Problem statement: Existing requirements and processes surrounding the notification and management of change need to fit and be streamlined for AIaMD.

Objectives

  1. Articulate problems of fit with medical device regulation for adaptive AIaMD, distinguishing between models that are locked, batch-trained, or continuous learning on streaming data
  2. Clarify how adaptive AIaMD of each type might fit within existing change management processes required by medical device regulations
  3. Where appropriate, craft new guidance for adaptive AIaMD that does not fit within existing change management processes

Deliverables

WP11-01 Guiding Principles

Adaptivity and change management in AIaMD

Building on updates to managing change in SaMD and AIaMD (see WP4-04 and WP11-03 respectively), this paper will breakdown the types of change management issues currently seen into categories of product adaptivity.
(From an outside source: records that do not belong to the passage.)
Definition handle_message_list_data (signer space_hash : string) (data : EntryListData) : Effects :=
  if decide (signer = el_provider_agent_id data ∧ el_space_address data = space_hash) then
    do_effects (el_address_map data ≫= λ '(entry_hash, aspects),
      if decide (aspects = []) then []
      else [Effect_Mutate (AolEntry_AgentHoldsAspects space_hash signer entry_hash (list_to_set aspects)) []])
  else no_effects.

Definition handle_message_authoring_entry_list (uri signer space_hash : string) (data : EntryListData) :
    Effects :=
  if decide (signer = el_provider_agent_id data ∧ el_space_address data = space_hash)
  then spawn_task (Task_AuthoringList space_hash uri signer data) else no_effects.

Definition handle_message_fetch_entry_result (signer space_hash : string)
    (data : FetchEntryResultData) : Effects :=
  if decide (signer = fr_provider_agent_id data ∧ fr_space_address data = space_hash)
  then spawn_task (Task_FetchResult space_hash data) else no_effects.

Definition handle_message_query_entry_result (signer space_hash : string)
    (data : QueryEntryResultData) : Effects :=
  if decide (signer = qr_responder_agent_id data ∧ qr_space_address data = space_hash)
  then spawn_task (Task_Deliver space_hash (qr_requester_agent_id data)
                     (WireMessage_ClientToLib3hResponse (ClientToLib3hResponse_QueryEntryResult data)))
  else no_effects.

Definition lib3h_to_client_response (data : Lib3hToClientResponse) (uri signer space_hash : string) :
    Effects :=
  match data with
  | Lib3hToClientResponse_HandleSendDirectMessageResult dm =>
      send_dmx (dm_to_agent_id dm) (dm_space_address dm) space_hash
        (WireMessage_Lib3hToClient (Lib3hToClient_SendDirectMessageResult dm))
  | Lib3hToClientResponse_HandleGetAuthoringEntryListResult list_data =>
      join_effects [handle_message_list_data signer space_hash list_data;
                    handle_message_authoring_entry_list uri signer space_hash list_data]
  | Lib3hToClientResponse_HandleGetGossipingEntryListResult list_data =>
      handle_message_list_data signer space_hash list_data
  | Lib3hToClientResponse_HandleFetchEntryResult data =>
      handle_message_fetch_entry_result signer space_hash data
  | Lib3hToClientResponse_HandleQueryEntryResult data =>
      handle_message_query_entry_result signer space_hash data
  | Lib3hToClientResponse_Other => no_effects
  end.

(** The rest of [handle_message], for clients that have joined a space. *)
Definition handle_joined (state : Store) (uri signer : string) (message receipt : WireMessage) : Effects :=
  match get_space_info_from_uri state uri with
  | None => do_effects (disconnect [uri])
  | Some (agent_id, space_hash) =>
      if decide (agent_id = signer) then
        join_effects
          [do_effects [Effect_Send signer uri receipt];
           match message with
           | WireMessage_ClientToLib3h data => client_to_lib3h data uri signer space_hash
           | WireMessage_Lib3hToClientResponse data => lib3h_to_client_response data uri signer space_hash
           | WireMessage_MultiSendResponse messages =>
               join_effects ((λ data, lib3h_to_client_response data uri signer space_hash) <$> messages)
           | _ => no_effects
           end]
      else no_effects
  end.

(** ** The tasks *)

Fixpoint each_outcome {A B} (f : A → Outcome B) (l : list A) : Outcome (list B) :=
  match l with
  | [] => Ret []
  | x :: l => y ← f x; ys ← each_outcome f l; Ret (y :: ys)
  end.

(** Sending to an agent at the address at which it has joined, if it has. *)
Definition send_joined (state : Store) (space_hash agent_id : string) (message : WireMessage) :
    list Effect :=
  match lookup_joined state space_hash agent_id with
  | Some uri => [Effect_Send agent_id uri message]
  | None => []
  end.

Definition run_status (state : Store) (uri signer : string) (receipt : WireMessage) : list Effect :=
  let joined_connections :=
    sum_list ((λ '(_, space), size (connections space)) <$> map_to_list (spaces state)) in
  [Effect_Send signer uri (WireMessage_StatusResponse (size (spaces state)) connection_count
     joined_connections redundant_count WIRE_VERSION);
   Effect_Send signer uri receipt].

(** The spaces, as texts; the list of connections that goes with them as one text, and
    the files that are written, are left out. *)
Definition run_debug (state : Store) (uri signer : string) (receipt : WireMessage) : list Effect :=
  [Effect_Send signer uri (WireMessage_DebugResponse (space_json <$> spaces state));
   Effect_Send signer uri receipt].

Definition run_publish (state : Store) (space_hash signer : string) (data : ProvidedEntryData) :
    Outcome (list Effect) :=
  let multi_message :=
    Lib3hToClient_HandleStoreEntryAspect space_hash signer (pe_entry_address data) <$> pe_aspect_list data in
  if decide (pe_aspect_list data = []) then Ret []
  else
    match get_space state space_hash with
    | None => Ret []
    | Some space =>
        send_to ← get_agents_that_should_hold_entry space (pe_entry_address data);
        Ret (elements send_to ≫= λ agent_id,
               send_joined state space_hash agent_id (WireMessage_MultiSend multi_message))
    end.

(** The aspects of an entry that somebody lacks. *)
Definition lacking (state : Store) (space_hash entry_hash : string) (aspects : list string) :
    Outcome (list string) :=
  l ← each_outcome (λ aspect,
        agents ← Store_agents_that_need_aspect state space_hash entry_hash aspect;
        Ret (aspect, agents)) aspects;
  Ret ((filter (λ '(_, agents), agents ≠ ∅) l).*1).

Definition run_authoring_list (state : Store) (space_hash uri signer : string) (data : EntryListData) :
    Outcome (list Effect) :=
  multi_message ← each_outcome (λ '(entry_hash, aspects),
    aspect_list ← lacking state space_hash entry_hash aspects;
    Ret (if decide (aspect_list = []) then []
         else [Lib3hToClient_HandleFetchEntry space_hash signer entry_hash (Some aspect_list)]))
    (el_address_map data);
  Ret (if decide (mjoin multi_message = []) then []
       else [Effect_Send signer uri (WireMessage_MultiSend (mjoin multi_message))]).

(** The aspects are collected for each agent that lacks one. *)
Definition run_fetch_result (state : Store) (space_hash : string) (data : FetchEntryResultData) :
    Outcome (list Effect) :=
  l ← each_outcome (λ aspect,
        agents ← Store_agents_that_need_aspect state space_hash (fr_entry_address data)
                   (aspect_address aspect);
        Ret (aspect, agents)) (fr_aspect_list data);
  let to_agent : gset string := ⋃ l.*2 in
  Ret (elements to_agent ≫= λ agent_id,
         send_joined state space_hash agent_id (WireMessage_MultiSend
           ((λ aspect, Lib3hToClient_HandleStoreEntryAspect space_hash agent_id
              (fr_entry_address data) aspect) <$> (filter (λ '(_, agents), agent_id ∈ agents) l).*1))).

(** [holding_agents[0]] panics on an empty list. *)
Definition run_query (state : Store) (space_hash : string) (data : QueryEntryData) :
    Outcome (list Effect) :=
  holding_agents ← get_agents_for_query shuffle state space_hash (qe_entry_address data)
                     (Some (qe_requester_agent_id data));
  query_target ← unwrap (head holding_agents);
  Ret (send_joined state space_hash query_target
         (WireMessage_Lib3hToClient (Lib3hToClient_HandleQueryEntry data))).

(** [EntriesAlreadyFetched::check]: whether the entry was fetched in the last
    second; otherwise it is now. *)
Definition check_already_fetched (now : Z) (fetched : gmap string Z) (entry : string) :
    bool * gmap string Z :=
  let recent := filter (λ '(_, t), (now - t < 1000)%Z) fetched in
  if decide (is_Some (recent !! entry)) then (true, recent) else (false, <[entry := now]> recent).

Fixpoint fetch_entry_data (now : Z) (state : Store) (space_hash : string)
    (gossip_aspects : list (string * gset string)) (fetched : gmap string Z) :
    Outcome (list Effect * gmap string Z) :=
  match gossip_aspects with
  | [] => Ret ([], fetched)
  | (entry_hash, aspects) :: rest =>
      if decide (aspects = ∅) then fetch_entry_data now state space_hash rest fetched
      else
        let '(already, fetched) := check_already_fetched now fetched entry_hash in
        if (already : bool) then fetch_entry_data now state space_hash rest fetched
        else
          query_agents ← get_agents_for_query shuffle state space_hash entry_hash None;
          let sent :=
            match query_agents with
            | [] => []
            | query_agent :: _ =>
                send_joined state space_hash query_agent (WireMessage_Lib3hToClient
                  (Lib3hToClient_HandleFetchEntry space_hash query_agent entry_hash None))
            end in
          '(more, fetched) ← fetch_entry_data now state space_hash rest fetched;
          Ret (sent ++ more, fetched)%list
  end.

(** A task over the copy of the store it reads. *)
Definition run_task (now : Z) (state : Store) (fetched : gmap string Z) (task : Task) :
    Outcome (Effects * gmap string Z) :=
  let done (l : list Effect) : Effects * gmap string Z := (do_effects l, fetched) in
  match task with
  | Task_Status uri signer receipt => Ret (done (run_status state uri signer receipt))
  | Task_Debug uri signer receipt => Ret (done (run_debug state uri signer receipt))
  | Task_Joined uri signer message receipt => Ret (handle_joined state uri signer message receipt, fetched)
  | Task_Deliver space_hash to_agent_id message =>
      Ret (done (send_joined state space_hash to_agent_id message))
  | Task_Publish space_hash signer data => done <$> run_publish state space_hash signer data
  | Task_AuthoringList space_hash uri signer data =>
      done <$> run_authoring_list state space_hash uri signer data
  | Task_FetchResult space_hash data => done <$> run_fetch_result state space_hash data
  | Task_Query space_hash data => done <$> run_query state space_hash data
  | Task_Gossip space_hash agent_id =>
      match get_space state space_hash with
      | None => Ret (done [])
      | Some space =>
          '(l, fetched) ← fetch_entry_data now state space_hash
                            (map_to_list (get_gossip_aspects_needed_for_agent space agent_id)) fetched;
          Ret (do_effects l, fetched)
      end
  end.

(** ** Payloads *)

(** A payload with the claimed source; whether its signature is valid, if it can
    be checked; and the hash of the payload for its receipt. *)
Record SignedWireMessage : Type := {
  sw_source : string;
  sw_verify : option bool;
  sw_message : WireMessage;
  sw_hash : Z;
}.

(** [handle_payload]: only the signatures of requests to join are checked.  [None]
    is a payload that cannot be read. *)
Definition handle_payload (url : string) (payload : option SignedWireMessage) : Outcome Effects :=
  match payload with
  | None => Ret (do_effects (disconnect [url]))
  | Some signed_message =>
      result ←
        match sw_message signed_message with
        | WireMessage_ClientToLib3h (ClientToLib3h_JoinSpace _) => unwrap (sw_verify signed_message)
        | _ => Ret true
        end;
      if (result : bool) then
        Ret (handle_message url (sw_message signed_message) (sw_source signed_message)
               (WireMessage_Ack (sw_hash signed_message)))
      else Ret (do_effects (disconnect [url]))
  end.
End handlers.

(** ** The system *)

(** The store and its log; the copy the handlers read, and the copies on their way
    there, with what waits for each; the tasks; the entries fetched lately; what was sent; and, for
    reference, all that was ever logged and all payloads that arrived, with where from. *)
Record System : Type := {
  sys_store : Store;
  sys_log : list (AolEntry * list Sending);
  sys_view : Store;
  sys_writes : list (Store * Effects);
  sys_tasks : list Task;
  sys_fetched : gmap string Z;
  sys_sent : list Sending;
  sys_history : list AolEntry;
  sys_received : list (string * option SignedWireMessage);
}.

Definition System_new (store : Store) : System :=
  {| sys_store := store; sys_log := []; sys_view := store; sys_writes := []; sys_tasks := [];
     sys_fetched := ∅; sys_sent := []; sys_history := []; sys_received := [] |}.

Definition logged (l : list Effect) : list (AolEntry * list Sending) :=
  omap (λ e, match e with Effect_Mutate entry replies => Some (entry, replies) | _ => None end) l.
Definition sent (l : list Effect) : list Sending :=
  omap (λ e, match e with Effect_Send a u m => Some (a, u, m) | _ => None end) l.

Definition apply_effects (sys : System) (effects : Effects) : System :=
  {| sys_store := sys_store sys; sys_log := sys_log sys ++ logged effects.1;
     sys_view := sys_view sys; sys_writes := sys_writes sys;
     sys_tasks := sys_tasks sys ++ effects.2; sys_fetched := sys_fetched sys;
     sys_sent := sys_sent sys ++ sent effects.1;
     sys_history := sys_history sys ++ (logged effects.1).*1; sys_received := sys_received sys |}%list.

(** What the periodic jobs do with the answers of the store, and the replies. *)
Definition response_effects (r : AolResponse) : Effects :=
  match r with
  | AolResponse_None => no_effects
  | AolResponse_Gossip data =>
      ([], map_to_list data ≫= λ '(space_hash, agents), Task_Gossip space_hash <$> elements agents)
  | AolResponse_Disconnected uris => do_effects (disconnect uris)
  end.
These will be reviewed, and the challenges seen in each case identified and linked to existing or developing regulatory approaches to address such challenges.

The broad adaptivity categories of change type are:

  • Static AIaMD - these AIaMD are static and not updated, presenting the challenge of data drift, the performance degrading over time
  • Batch-trained – this class of AIaMD are trained periodically in batches, akin to SaMD product updates this change would fall within existing regulatory processes. The challenge here is to clarify change management requirements and streamline processes to reduce administrative burden.
  • Individualised models – these changes result models that may share challenges seen in custom made devices due to the highly personalised nature of each iteration.
  • Continuous learning on streaming data – this fully adaptive model presents novel challenges in managing change over time and continuously ensuring performance is maintained as each data point is a new training point and that data are input continuously.

WP11-02 Experimental Work

Concept drift and significant/substantial change

We will explore the use of concept drift in determining when a significant or substantial change in performance has occurred. Specifically, this work looks to explore methods to detect when change, including change beyond manufacturers’ control e.g., in the product environment and/or in the intended population can be reliably detected and informative to quality and regulatory processes for managing change post-market. Data that have been highly volatile to change (e.g. data collected on COVID) and assumed to be more stable (such as longitudinal cardiovascular data) will be utilised along with a range of AI models and analysis techniques with the aim of developing a methodology to determining significant change in AIaMD.

WP11-03 Process

Pre-determined change control plans for AIaMD

Proposals to implement predetermined change control plans (PCCP) for SaMD (WP4-04) will be reviewed for AIaMD. The suitability and applicability of this approach to change management will be reviewed in the context of common challenges for AIaMD such as poor interpretability and data bias. This process review seeks to ensure that PCCPs are a beneficial tool for managing often rapid and complex change events in AIaMD. Additionally, this review will be to ensure that PCCP in AIaMD are also in alignment with best practice guidance.

  1. N.B. SaMD and software in a medical device (SiMD) is shorthand for both medical device software and IVD software. 

  2. Directive 93/42/EEC, Directive 98/79/EC. 

  3. Directive 93/42/EEC, Annex I, 2. 

  4. Directive 93/42/EEC, Annex I, 2.